MONDAY, Aug. 31 (HealthDay News) -- Vaccination rates for America's 19- to 35-month-olds remain stable and high, according to a study published in the Aug. 28 issue of the U.S. Centers for Disease Control and Prevention's Morbidity and Mortality Weekly Report.
Noelle-Angelique Molinari, Ph.D., of the CDC's National Center for Immunization and Respiratory Diseases in Atlanta, and colleagues analyzed data from the National Immunization Survey which covered 50 states and selected local areas. They looked at rates for the 4:3:1:3:3:1 vaccine series, comprising vaccinations for diphtheria, tetanus, pertussis, polio, measles, mumps, rubella, Haemophilus influenzae type b, hepatitis B and varicella, as well as individual vaccinations with seven-valent pneumococcal conjugate vaccine, two or more doses of hepatitis A vaccine, and hepatitis B vaccination within three days of birth.

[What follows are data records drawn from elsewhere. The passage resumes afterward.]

Lemma add_images_registry E adds :
  forall st l,
    registry_list st l ->
    NoDup (l ++ adds.*1.*1) ->
    Forall (fun x => (ksdl_getBinaryImageForHeader E (g_all_image_infos st)
                        x.1.2 x.2 zero_image).1.1 = true) adds ->
    registry_list (add_images E adds st) (l ++ adds.*1.*1) /\
    g_all_image_infos (add_images E adds st) = g_all_image_infos st /\
    (forall b d, images st !! b = Some d ->
       exists d', images (add_images E adds st) !! b = Some d' /\
         same_but_next d' d) /\
    (forall (i : nat) a h s, adds !! i = Some (a, h, s) ->
       exists d buf errs,
         images (add_images E adds st) !! a = Some d /\
         ksdl_getBinaryImageForHeader E (g_all_image_infos st) h s zero_image
           = (true, buf, errs) /\
         same_but_next d buf).
Proof.
  induction adds as [|[[a h] s] adds IH]; intros st l Hreg Hnd Hok.
  - simpl. rewrite app_nil_r. split_and!; [exact Hreg|reflexivity| |].
    + intros b d Hd. exists d. split; [exact Hd|reflexivity].
    + intros i a h s Hi. discriminate.
  - apply Forall_cons in Hok as [Hok1 Hok]. simpl in Hok1.
    destruct (ksdl_getBinaryImageForHeader E (g_all_image_infos st) h s
                zero_image) as [[ok buf] errs] eqn:Hparse.
    simpl in Hok1. subst ok.
    assert (Hfresh : images st !! a = None).
    { destruct (images st !! a) eqn:Ha; [|reflexivity]. exfalso.
      apply NoDup_app in Hnd as (_ & Hdisj & _). apply (Hdisj a).
      - apply Hreg. eauto.
      - simpl. left. }
    destruct (add_image_success E a h s st l buf errs Hreg Hfresh Hparse)
      as (Hreg1 & Ha1 & Hold & Hg1 & _).
    set (st1 := add_image E (Some a) h s st) in *.
    assert (Hnd1 : NoDup ((l ++ [a]) ++ adds.*1.*1))
      by (rewrite <- app_assoc; exact Hnd).
    assert (Hok' : Forall (fun x =>
              (ksdl_getBinaryImageForHeader E (g_all_image_infos st1)
                 x.1.2 x.2 zero_image).1.1 = true) adds)
      by (rewrite Hg1; exact Hok).
    destruct (IH st1 (l ++ [a]) Hreg1 Hnd1 Hok') as (Hreg' & Hg' & Hold' & Hnew').
    change (add_images E ((a, h, s) :: adds) st) with (add_images E adds st1).
    split_and!.
    + change (((a, h, s) :: adds).*1.*1) with (a :: adds.*1.*1).
      rewrite <- app_assoc in Hreg'. exact Hreg'.
    + now rewrite Hg', Hg1.
    + intros b d Hd. destruct (Hold b d Hd) as (d1 & Hd1 & Heq1).
      destruct (Hold' b d1 Hd1) as (d' & Hd' & Heq'). exists d'.
      split; [exact Hd'|]. unfold same_but_next in *. rewrite Heq', Heq1.
      case_decide; reflexivity.
    + intros [|i] a' h' s' Hi; simpl in Hi.
      * injection Hi as <- <- <-. destruct (Hold' a buf Ha1) as (d' & Hd' & Heq').
        exists d', buf, errs. split_and!; [exact Hd'|exact Hparse|exact Heq'].
      * destruct (Hnew' i a' h' s' Hi) as (d & buf' & errs' & H1 & H2 & H3).
        rewrite Hg1 in H2. eauto 10.
Qed.

Lemma same_but_next_fields d d' :
  same_but_next d d' ->
  header d = header d' /\ vmAddress d = vmAddress d' /\ size d = size d' /\
  name d = name d' /\ slide d = slide d' /\ unloaded d = unloaded d'.
Proof.
  unfold same_but_next. intros H.
  split_and!;
    [apply (f_equal header) in H | apply (f_equal vmAddress) in H
    |apply (f_equal size) in H | apply (f_equal name) in H
    |apply (f_equal slide) in H | apply (f_equal unloaded) in H]; exact H.
Qed.

(** No call of normal operation rewrites a link that is set. *)
Lemma run_call_link_stable E c st st' l p d :
  registry_list st l -> call_allowed E st c -> run_call E c st = Some st' ->
  deref st p = Some d -> next d <> NullImage ->
  exists d', deref st' p = Some d' /\ next d' = next d.
Proof.
  intros Hreg Hok Hrun Hd Hnext.
  destruct c as [newImage h s|h s|new1 new2]; simpl in Hrun.
  - injection Hrun as <-. exists d. split; [|reflexivity].
    eapply add_image_keeps_linked; eassumption.
  - rewrite (remove_image_spec E _ h s st l Hreg) in Hrun
      by (rewrite (registry_size st l Hreg); lia).
    injection Hrun as <-.
    destruct (ksdl_getBinaryImageForHeader _ _ _ _ _) as [[ok buf] errs].
    destruct ok; [|eauto].
    destruct p as [| |b]; simpl in *; [discriminate|eauto|].
    rewrite lookup_fmap, Hd. simpl. eexists. split; [reflexivity|].
    apply mark_unloaded_next.
  - injection Hrun as <-. destruct Hok as [Hf1 Hf2].
    unfold ksdl_binary_images_initialize.
    destruct (is_image_list_initialized st); [eauto|].
    unfold register_for_changes, register_dyld_images.
    assert (Hframe : forall st3, deref st3 p = Some d ->
              exists d', deref (record_dyld_call RegisterFuncForRemoveImage
                           (record_dyld_call RegisterFuncForAddImage st3)) p
                         = Some d' /\ next d' = next d).
    { intros st3 H3. exists d. split; [|reflexivity]. destruct p; exact H3. }
    destruct (task_dyld_info E) as [infos|] eqn:Hinfo.
    + specialize (Hf2 infos eq_refl).
      set (st1 := with_all_image_infos (Some infos)
                  (record_dyld_call TaskInfoDyld (with_initialized true st))) in *.
      assert (Hreg1 : registry_list st1 l)
        by (eapply registry_list_frame; [..|exact Hreg]; reflexivity).
      assert (Hd1 : deref st1 p = Some d) by (destruct p; exact Hd).
      pose proof (add_image_keeps_linked E new1 (dyldImageLoadAddress infos)
                    (compute_slide E (dyldImageLoadAddress infos)) st1 l p d
                    Hreg1 Hf1 Hd1 Hnext) as Hd2.
      destruct (add_image_registry E new1 (dyldImageLoadAddress infos)
                  (compute_slide E (dyldImageLoadAddress infos)) st1 l Hreg1 Hf1)
        as (l1 & Hreg2 & _).
      set (st2 := add_image E new1 _ _ st1) in *.
      destruct (TARGET_OS_SIMULATOR E); [|apply Hframe; exact Hd2].
      destruct (infoArray infos) as [[simHeader filePath]|];
        [|apply Hframe; exact Hd2].
      destruct (strstr filePath _); [|apply Hframe; exact Hd2].
      apply Hframe. eapply add_image_keeps_linked; eassumption.
    + apply Hframe. destruct p; exact Hd.
Qed.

The researchers found that coverage for the 4:3:1:3:3:1 vaccine series was 76.1 percent for children born from January 2005 to June 2007 and, with the exception of four or more doses of the diphtheria, tetanus and acellular pertussis vaccine, 90 percent or higher coverage was maintained for all recommended vaccines in the series. However, coverage varied widely among areas and states.
"Children living below poverty had lower coverage than children living at or above poverty for most vaccines," the authors write. "Sustaining high coverage levels and using effective methods of reducing disparities across states/local areas and income groups remains a priority to fully protect children and limit the incidence of vaccine-preventable diseases."